* **Assignment**
Repeat each record word for word.

___ Exercise material

(* ===== verification/PatriciaDelete.v ===== *)
(** * Deletion from a Patricia trie

    [Delete] removes the item of the node at which its search stops.  On a
    trie without dead ends it returns and changes the map at one key only;
    that key is the one asked for when it is stored, but a proper prefix of it
    when the search stopped for want of a child. *)

From S2P Require Import Prelude PatriciaDB.
From stdpp Require Import sorting.
From S2P Require Import PatriciaDB PatriciaMap PatriciaWalk.

Open Scope nat_scope.

Section Deletion.
Context {Item : Type}.
Implicit Types (t c node parent : VTrie Item) (cs : list (VTrie Item)) (k r : list Z).

Notation pbytes := (bytes (S := unit) (P := list Z) (Item := Item) tt).

(** ** Child lists by index *)

Lemma replace_spec cs i c c' b :
  siblings cs -> cs !! i = Some c -> head (pbytes c) = Some b ->
  PatriciaDB.replace tt b c' cs = Ok (<[i := c']> cs).
Proof.
  revert i. induction cs as [|d cs IH]; intros i Hs Hi Hb; [done|].
  pose proof Hs as ((b' & p & Ep) & Hn & Hs')%siblings_cons. cbn. unfold first. rewrite Ep. cbn.
  destruct i as [|i]; cbn in Hi.
  - injection Hi as ->. rewrite Ep in Hb. cbn in Hb. injection Hb as ->. by rewrite Z.eqb_refl.
  - destruct (Z.eqb_spec b' b) as [->|]; [|by rewrite (IH i)].
    destruct Hn. rewrite Ep. cbn. rewrite <- Hb. apply firsts_elem. by eapply list_elem_of_lookup_2.
Qed.

Lemma remove_spec cs i c c' :
  siblings cs -> cs !! i = Some c -> head (pbytes c') = head (pbytes c) ->
  remove tt c' cs = Ok (delete i cs).
Proof.
  revert i. induction cs as [|d cs IH]; intros i Hs Hi Hb; [done|].
  pose proof Hs as ((b' & p & Ep) & Hn & Hs')%siblings_cons.
  destruct (siblings_nonempty _ c Hs) as (b & q & Eq); [by eapply list_elem_of_lookup_2|].
  cbn. unfold first. rewrite Ep, Hb, Eq. cbn.
  destruct i as [|i]; cbn in Hi.
  - injection Hi as ->. rewrite Ep in Eq. injection Eq as -> ->. by rewrite Z.eqb_refl.
  - destruct (Z.eqb_spec b' b) as [->|]; [|by rewrite (IH i)].
    destruct Hn. rewrite Ep. replace (head (b :: p)) with (head (pbytes c)) by (by rewrite Eq).
    apply firsts_elem. by eapply list_elem_of_lookup_2.
Qed.

Lemma siblings_delete cs i : siblings cs -> siblings (delete i cs).
Proof.
  intros [Hnd Hn]. unfold siblings, firsts in *. rewrite list_fmap_delete.
  split; [by eapply sublist_NoDup, sublist_delete|].
  intros H. apply Hn. by eapply list_elem_of_delete_inv.
Qed.

(** Removing a child without items. *)
Lemma drop_dead_child t i c :
  wf t -> children t !! i = Some c -> ~ has_item c ->
  let t' := set_children (delete i (children t)) t in
  wf t' /\ same_map t t' /\ (live t -> live t').
Proof.
  intros [Hs Hall]%wf_unfold Hi Hdead t'. pose proof (delete_Permutation _ _ _ Hi) as Hp.
  assert (Hdel : Forall wf (delete i (children t))) by (rewrite Hp in Hall; by apply Forall_cons in Hall as [_ ?]).
  destruct t as [p it cs]. cbn [children set_children] in *. split; [|split].
  - apply wf_unfold. split; [by apply siblings_delete | done].
  - intros k. rewrite !den_unfold. unfold t'. cbn [children set_children Item_].
    change (pbytes (set_children (delete i cs) (mkTrie p it cs))) with (octets tt p).
    change (pbytes (mkTrie p it cs)) with (octets tt p).
    destruct (strip (octets tt p) k) as [[|b r]|]; [done| |done].
    rewrite <- (den_children_perm cs (c :: delete i cs)) by done. unfold den_children at 2. cbn.
    destruct (den c (b :: r)) eqn:E; [|done]. destruct Hdead. by exists (b :: r), i0.
  - rewrite !live_unfold. cbn [children t' set_children]. rewrite Hp at 1. by intros [_ ?]%Forall_cons.
Qed.

(** ** Removing an item *)

(** [t'] is [t] without the key [k], and may replace it below its parent. *)
Record removed t k t' : Prop := {
  rm_put : put_result true None t k t' true;
  rm_first : forall b, head (pbytes t) = Some b -> head (pbytes t') = Some b;
  rm_prefix : prefix t <> None -> prefix t' <> None
}.

Lemma removed_same t k t1 t2 :
  removed t k t1 -> wf t2 -> same_map t1 t2 ->
  (forall b, head (pbytes t1) = Some b -> head (pbytes t2) = Some b) ->
  (prefix t1 <> None -> prefix t2 <> None) -> removed t k t2.
Proof.
  intros [[Hw Hm Ha] Hf Hp] Hw2 Hs Hf2 Hp2. split; [split|auto|auto].
  - done.
  - intros k'. by rewrite Hs, Hm.
  - done.
Qed.

Lemma removed_item t : wf t -> removed t (pbytes t) (set_item None t).
Proof.
  intros Hwf. destruct (insert_item_spec true None t Hwf) as (t' & ins & E & H & Hp & _).
  cbn in E. injection E as <- <-. split; [done | by destruct t | by destruct t].
Qed.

______

* **Solution**
(* ===== verification/PatriciaDelete.v ===== *)
(** * Deletion from a Patricia trie

    [Delete] removes the item of the node at which its search stops.  On a
    trie without dead ends it returns and changes the map at one key only;
    that key is the one asked for when it is stored, but a proper prefix of it
    when the search stopped for want of a child. *)

From S2P Require Import Prelude PatriciaDB.
From stdpp Require Import sorting.
From S2P Require Import PatriciaDB PatriciaMap PatriciaWalk.

Open Scope nat_scope.

Section Deletion.
Context {Item : Type}.
Implicit Types (t c node parent : VTrie Item) (cs : list (VTrie Item)) (k r : list Z).

Notation pbytes := (bytes (S := unit) (P := list Z) (Item := Item) tt).

(** ** Child lists by index *)

Lemma replace_spec cs i c c' b :
  siblings cs -> cs !! i = Some c -> head (pbytes c) = Some b ->
  PatriciaDB.replace tt b c' cs = Ok (<[i := c']> cs).
Proof.
  revert i. induction cs as [|d cs IH]; intros i Hs Hi Hb; [done|].
  pose proof Hs as ((b' & p & Ep) & Hn & Hs')%siblings_cons. cbn. unfold first. rewrite Ep. cbn.
  destruct i as [|i]; cbn in Hi.
  - injection Hi as ->. rewrite Ep in Hb. cbn in Hb. injection Hb as ->. by rewrite Z.eqb_refl.
  - destruct (Z.eqb_spec b' b) as [->|]; [|by rewrite (IH i)].
    destruct Hn. rewrite Ep. cbn. rewrite <- Hb. apply firsts_elem. by eapply list_elem_of_lookup_2.
Qed.

Lemma remove_spec cs i c c' :
  siblings cs -> cs !! i = Some c -> head (pbytes c') = head (pbytes c) ->
  remove tt c' cs = Ok (delete i cs).
Proof.
  revert i. induction cs as [|d cs IH]; intros i Hs Hi Hb; [done|].
  pose proof Hs as ((b' & p & Ep) & Hn & Hs')%siblings_cons.
  destruct (siblings_nonempty _ c Hs) as (b & q & Eq); [by eapply list_elem_of_lookup_2|].
  cbn. unfold first. rewrite Ep, Hb, Eq. cbn.
  destruct i as [|i]; cbn in Hi.
  - injection Hi as ->. rewrite Ep in Eq. injection Eq as -> ->. by rewrite Z.eqb_refl.
  - destruct (Z.eqb_spec b' b) as [->|]; [|by rewrite (IH i)].
    destruct Hn. rewrite Ep. replace (head (b :: p)) with (head (pbytes c)) by (by rewrite Eq).
    apply firsts_elem. by eapply list_elem_of_lookup_2.
Qed.

Lemma siblings_delete cs i : siblings cs -> siblings (delete i cs).
Proof.
  intros [Hnd Hn]. unfold siblings, firsts in *. rewrite list_fmap_delete.
  split; [by eapply sublist_NoDup, sublist_delete|].
  intros H. apply Hn. by eapply list_elem_of_delete_inv.
Qed.

(** Removing a child without items. *)
Lemma drop_dead_child t i c :
  wf t -> children t !! i = Some c -> ~ has_item c ->
  let t' := set_children (delete i (children t)) t in
  wf t' /\ same_map t t' /\ (live t -> live t').
Proof.
  intros [Hs Hall]%wf_unfold Hi Hdead t'. pose proof (delete_Permutation _ _ _ Hi) as Hp.
  assert (Hdel : Forall wf (delete i (children t))) by (rewrite Hp in Hall; by apply Forall_cons in Hall as [_ ?]).
  destruct t as [p it cs]. cbn [children set_children] in *. split; [|split].
  - apply wf_unfold. split; [by apply siblings_delete | done].
  - intros k. rewrite !den_unfold. unfold t'. cbn [children set_children Item_].
    change (pbytes (set_children (delete i cs) (mkTrie p it cs))) with (octets tt p).
    change (pbytes (mkTrie p it cs)) with (octets tt p).
    destruct (strip (octets tt p) k) as [[|b r]|]; [done| |done].
    rewrite <- (den_children_perm cs (c :: delete i cs)) by done. unfold den_children at 2. cbn.
    destruct (den c (b :: r)) eqn:E; [|done]. destruct Hdead. by exists (b :: r), i0.
  - rewrite !live_unfold. cbn [children t' set_children]. rewrite Hp at 1. by intros [_ ?]%Forall_cons.
Qed.

(** ** Removing an item *)

(** [t'] is [t] without the key [k], and may replace it below its parent. *)
Record removed t k t' : Prop := {
  rm_put : put_result true None t k t' true;
  rm_first : forall b, head (pbytes t) = Some b -> head (pbytes t') = Some b;
  rm_prefix : prefix t <> None -> prefix t' <> None
}.

Lemma removed_same t k t1 t2 :
  removed t k t1 -> wf t2 -> same_map t1 t2 ->
  (forall b, head (pbytes t1) = Some b -> head (pbytes t2) = Some b) ->
  (prefix t1 <> None -> prefix t2 <> None) -> removed t k t2.
Proof.
  intros [[Hw Hm Ha] Hf Hp] Hw2 Hs Hf2 Hp2. split; [split|auto|auto].
  - done.
  - intros k'. by rewrite Hs, Hm.
  - done.
Qed.

Lemma removed_item t : wf t -> removed t (pbytes t) (set_item None t).
Proof.
  intros Hwf. destruct (insert_item_spec true None t Hwf) as (t' & ins & E & H & Hp & _).
  cbn in E. injection E as <- <-. split; [done | by destruct t | by destruct t].
Qed.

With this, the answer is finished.